After all, few people know you as well as your spouse does. And chances are that you feel the same way on a lot of issues.
In most cases, there is no telling which spouse is going to pass away first, but one thing that’s certain is that no one lives forever. Creating an effective estate plan and including your spouse in the process can not only help you meet your goals, but also bring you closer.
Additionally, if you have decided to give your spouse power of attorney for financial and health care issues in case something happens to you and you cannot make decisions for yourself, it’s important that your spouse knows what you want -- and again, vice versa.
When to exercise caution
Of course, there are certain situations in which you may not want your spouse to have decision-making power. For example, if you have children from a previous marriage, you may not want your current spouse to have control over your children’s inheritances, in order to avoid conflict.

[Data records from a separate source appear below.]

(** The loop of [resolvePath]: [dst] is what follows the leading slash. *)
Fixpoint resolve_elems (elems : list (list ascii)) (started : bool) (dst : list ascii) : list ascii * list ascii :=
  match elems with
  | [] => (dst, [])
  | elem :: rest =>
      let '(started, dst) :=
        if decide (elem = bytes ".") then (true, dst)
        else if decide (elem = bytes "..") then
          match last_index_byte "/"%char dst with
          | None => (false, [])
          | Some i => (started, take i dst)
          end
        else (true, if started then dst ++ "/"%char :: elem else dst ++ elem)%list in
      match rest with
      | [] => (dst, elem)
      | _ => resolve_elems rest started dst
      end
  end.
Definition resolvePath (base ref : string) : string :=
  let full :=
    if decide (ref = "") then base
    else if has_prefix ref "/" then ref
    else str (match last_index_byte "/"%char (bytes base) with
              | Some i => take (S i) (bytes base) | None => [] end) ++ ref in
  if decide (full = "") then ""
  else
    let '(dst, elem) := resolve_elems (split_b "/"%char (bytes full)) false [] in
    let dst := if bool_decide (elem = bytes ".") || bool_decide (elem = bytes "..")
               then (dst ++ ["/"%char])%list else dst in
    str (if has_prefix_b ["/"%char] dst then dst else "/"%char :: dst).

(** [u.setPath(p)], its error ignored. *)
Definition setPath_ignored (p : string) (u : URL) : URL := default u (setPath p u).
Definition ResolveReference (u ref : URL) : URL :=
  let url := if bool_decide (Scheme ref = "") then set_scheme (Scheme u) ref else ref in
  if negb (bool_decide (Scheme ref = "")) || negb (bool_decide (UrlHost ref = "")) || bool_decide (is_Some (User ref))
  then setPath_ignored (resolvePath (EscapedPath ref) "") url
  else if decide (Opaque ref = "") then
    let url :=
      if bool_decide (UrlPath ref = "") && negb (ForceQuery ref) && bool_decide (RawQuery ref = "") then
        let url := set_query (RawQuery u) url in
        if decide (Fragment ref = "") then set_fragments (Fragment u) (RawFragment u) url else url
      else url in
    if bool_decide (UrlPath ref = "") && negb (bool_decide (Opaque u = "")) then
      set_paths "" (RawPath url) (set_authority None "" (set_opaque (Opaque u) url))
    else
      setPath_ignored (resolvePath (EscapedPath u) (EscapedPath ref)) (set_authority (User u) (UrlHost u) url)
  else set_paths "" (RawPath url) (set_authority None "" url).

Definition user_string (u : Userinfo) : string :=
  str (escape encodeUserPassword (bytes (UserName u)))
  ++ match UserPassword u with
     | Some p => ":" ++ str (escape encodeUserPassword (bytes p))
     | None => ""
     end.
Definition url_string (u : URL) : string :=
  let head := if decide (Scheme u = "") then "" else Scheme u ++ ":" in
  let body :=
    if decide (Opaque u = "") then
      let authority :=
        if (negb (bool_decide (Scheme u = "")) || negb (bool_decide (UrlHost u = "")) || bool_decide (is_Some (User u)))
           && negb (OmitHost u && bool_decide (UrlHost u = "") && bool_decide (User u = None))
        then (if negb (bool_decide (UrlHost u = "")) || negb (bool_decide (UrlPath u = "")) || bool_decide (is_Some (User u))
              then "//" else "")
             ++ (match User u with Some ui => user_string ui ++ "@" | None => "" end)
             ++ str (escape encodeHost (bytes (UrlHost u)))
        else "" in
      let path := EscapedPath u in
      authority
      ++ (if negb (bool_decide (path = "")) && negb (has_prefix path "/") && negb (bool_decide (UrlHost u = "")) then "/" else "")
      ++ (if bool_decide (head ++ authority = "") && contains (cut path "/"%char).1.1 ":" then "./" else "")
      ++ path
    else Opaque u in
  head ++ body
  ++ (if ForceQuery u || negb (bool_decide (RawQuery u = "")) then "?" ++ RawQuery u else "")
  ++ (if decide (Fragment u = "") then "" else "#" ++ EscapedFragment u).

(** * Examples *)

Example parse_plain :
  Parse "https://p07-contacts.icloud.com:443/1234/carddavhome/card/" =
  Some (set_paths "/1234/carddavhome/card/" "" (set_authority None "p07-contacts.icloud.com:443" (empty_url "https" "" false false))).
Proof. reflexivity. Qed.
Example parse_escaped :
  (λ u, (UrlPath u, RawPath u, EscapedPath u)) <$> Parse "/a%2Fb/c%20d" = Some ("/a/b/c d", "/a%2Fb/c%20d", "/a%2Fb/c%20d").
Proof. vm_compute. reflexivity. Qed.
Example parse_bad_escape : Parse "/a%zz" = None.
Proof. reflexivity. Qed.
Example parse_literal : (λ u, (Hostname u, Port u)) <$> Parse "http://[::1]:80/" = Some ("::1", "80").
Proof. vm_compute. reflexivity. Qed.
Example parse_two_colons : Parse "http://localhost:80:80/" = None.
Proof. vm_compute. reflexivity. Qed.
Example resolve_relative :
  (b ← Parse "https://h/a/b/c"; r ← Parse "../d/./e"; Some (url_string (ResolveReference b r))) = Some "https://h/a/d/e".
Proof. vm_compute. reflexivity. Qed.
Example resolve_absolute :
  (b ← Parse "https://h/a/b/c"; r ← Parse "//evil.example/x/.."; Some (url_string (ResolveReference b r))) = Some "https://evil.example/".
Proof. vm_compute. reflexivity. Qed.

Also, if your spouse suffers from an illness that could render him or her unable to make sound decisions, then granting your spouse power of attorney may not be a good idea.
An experienced estate planning lawyer can help you decide what role your spouse should have in your estate plan, and how you can create an estate plan together that meets both of your goals.
While no one likes to plan for their eventual death, having your spouse by your side can make it less scary.